PROVIDED RECORDS:
(** X6.  A record whose tag is none of the five constructs nothing: the
    dispatch runs the assertion of its default branch alone and the state is
    as it was.  Where a failed assertion stops, [init_devices] stops at that
    record on reattach, with only the records before it loaded; where it does
    not, the record is passed over and the catalog is dispatched as if the
    record were not in it. *)
Theorem unknown_tag_constructs_nothing
    (disk : Media) (s s1 : HomeStore) (dm : DeviceManager)
    (pre post : list vdev_info_block) (vb : vdev_info_block) :
  m_dev_mgr s = Some dm ->
  media_formatted disk = true ->
  media_vdevs disk = pre ++ vb :: post ->
  for_each (new_vdev_found env) pre (attached disk dm s) = (Ret tt, s1) ->
  ctx_type (context_data vb) < 1 \/ 5 < ctx_type (context_data vb) ->
  snd (new_vdev_found env vb s1) = s1
  /\ (logmsg_assert_stops env = true ->
      new_vdev_found env vb s1 = (Fault (assert_failure "Unknown blkstore_type"), s1)
      /\ init_devices env disk s = (Fault (assert_failure "Unknown blkstore_type"), s1))
  /\ (logmsg_assert_stops env = false ->
      new_vdev_found env vb s1 = (Ret tt, s1)
      /\ for_each (new_vdev_found env) (media_vdevs disk) (attached disk dm s) =
         for_each (new_vdev_found env) (pre ++ post) (attached disk dm s)).
Proof.
  intros Hdm Hf Hl Hpre Htag.
  assert (Hvb : new_vdev_found env vb s1 = hs_assert env false "Unknown blkstore_type" s1).
  { rewrite new_vdev_found_decode, (tag_of_no_type _ (tag_out_of_range _ Htag)).
    reflexivity. }
  split; [rewrite Hvb; apply hs_assert_state|]. split.
  - intro Hstop. rewrite (hs_assert_stops env false _ eq_refl Hstop) in Hvb.
    split; [exact Hvb|].
    pose proof (add_devices_formatted disk (new_vdev_found env) s dm Hdm Hf) as Ha.
    fold (attached disk dm s) in Ha.
    rewrite Hl, for_each_app, Hpre, for_each_cons, Hvb in Ha.
    unfold init_devices. mstep. rewrite (bind_Fault _ _ _ _ _ Ha). reflexivity.
  - intro Hgo. rewrite (hs_assert_passes env false _ (or_intror Hgo)) in Hvb.
    split; [exact Hvb|].
    rewrite Hl, !for_each_app, Hpre, for_each_cons, Hvb. reflexivity.
Qed.

(** *** The failed flag *)

Lemma new_vdev_found_flag (vb : vdev_info_block) (s : HomeStore) :
  (fst (new_vdev_found env vb s) = Throw vdev_in_failed_state_exn
   /\ m_vdev_failed (snd (new_vdev_found env vb s)) = true)
  \/ (fst (new_vdev_found env vb s) <> Throw vdev_in_failed_state_exn
      /\ m_vdev_failed (snd (new_vdev_found env vb s)) = m_vdev_failed s).
Proof.
  rewrite new_vdev_found_decode.
  destruct (blkstore_type_of_val (ctx_type (context_data vb))) as [t|].
  2: { right.
       destruct (hs_assert_cases env false "Unknown blkstore_type" s)
         as [-> | (_ & _ & ->)]; (split; [discriminate|reflexivity]). }
  rewrite create_blkstore_load. unfold store_loaded.
  destruct (failed vb); [left; split; reflexivity|].
  destruct (reads_root_blkid t && negb (is_valid (ctx_blkid (context_data vb))));
    right; (split; [discriminate|destruct t; reflexivity]).
Qed.

Lemma for_each_new_vdev_found_flag (l : list vdev_info_block) :
  forall s,
    (fst (for_each (new_vdev_found env) l s) = Throw vdev_in_failed_state_exn
     /\ m_vdev_failed (snd (for_each (new_vdev_found env) l s)) = true)
    \/ (fst (for_each (new_vdev_found env) l s) <> Throw vdev_in_failed_state_exn
        /\ m_vdev_failed (snd (for_each (new_vdev_found env) l s)) = m_vdev_failed s).
Proof.
  induction l as [|vb l IH]; intro s; [right; split; [discriminate|reflexivity]|].
  rewrite for_each_cons.
  pose proof (new_vdev_found_flag vb s) as Hvb.
  destruct (new_vdev_found env vb s) as [[[]|e|g] s1]; simpl fst in *; simpl snd in *.
  - destruct Hvb as [[Hvb _]|[_ Hvb]]; [discriminate|].
    rewrite <- Hvb. apply IH.
  - exact Hvb.
  - exact Hvb.
Qed.

(** X7.  After [init_devices], whatever the media and the outcome, the flag
    [m_vdev_failed] is set exactly when it was set before or the exception
    that left [init_devices] is the runtime error of a failed vdev; no path
    clears the flag, and no other error sets it. *)
Theorem vdev_failed_flag_tracks_failed_throw (disk : Media) (s : HomeStore) :
  m_vdev_failed (snd (init_devices env disk s)) = true
  <-> m_vdev_failed s = true
      \/ fst (init_devices env disk s) = Throw (std_runtime_error "vdev in failed state").
Proof.
  assert (Hlaw :
    (fst (init_devices env disk s) = Throw vdev_in_failed_state_exn
     /\ m_vdev_failed (snd (init_devices env disk s)) = true)
    \/ (fst (init_devices env disk s) <> Throw vdev_in_failed_state_exn
        /\ m_vdev_failed (snd (init_devices env disk s)) = m_vdev_failed s)).
  { destruct (init_devices_cases disk s)
      as [[_ Hrun]|(dm & Hdm & [(_ & f & s1 & Hrun & Hs1)|[(_ & Hrun)|(_ & Hrun)]])].
    - rewrite Hrun. right. split; [discriminate|reflexivity].
    - rewrite Hrun. right. split; [discriminate|]. simpl snd.
      destruct Hs1 as [[_ ->]|[_ Hpre]]; [reflexivity|].
      pose proof (for_each_new_vdev_found_flag (media_vdevs disk) (attached disk dm s))
        as Hfl.
      rewrite Hpre in Hfl. destruct Hfl as [[Hfl _]|[_ Hfl]]; [discriminate|exact Hfl].
    - destruct Hrun as [Hrun|Hrun]; rewrite Hrun; right;
        (split; [discriminate|reflexivity]).
    - rewrite Hrun.
      pose proof (for_each_new_vdev_found_flag (media_vdevs disk) (attached disk dm s))
        as Hfl.
      destruct (for_each (new_vdev_found env) (media_vdevs disk) (attached disk dm s))
        as [[[]|e|g] s1]; simpl fst in *; simpl snd in *.
      + right. split; [discriminate|].
        destruct Hfl as [[Hfl _]|[_ Hfl]]; [discriminate|exact Hfl].
      + exact Hfl.
      + exact Hfl. }
  change (std_runtime_error "vdev in failed state") with vdev_in_failed_state_exn.
  destruct Hlaw as [[Hthrow Hflag]|[Hthrow Hflag]].
  - split; [now right|intros _; exact Hflag].
  - rewrite Hflag. split; [now left|].
    intros [H|H]; [exact H|now contradiction Hthrow].
Qed.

EXERCISE GOAL:
Whenever a line includes the word "true", pull it out of the entries.

RESULT OF THIS TASK:
  media_formatted disk = true ->
  /\ (logmsg_assert_stops env = true ->
   /\ m_vdev_failed (snd (new_vdev_found env vb s)) = true)
     /\ m_vdev_failed (snd (for_each (new_vdev_found env) l s)) = true)
  m_vdev_failed (snd (init_devices env disk s)) = true
  <-> m_vdev_failed s = true
     /\ m_vdev_failed (snd (init_devices env disk s)) = true)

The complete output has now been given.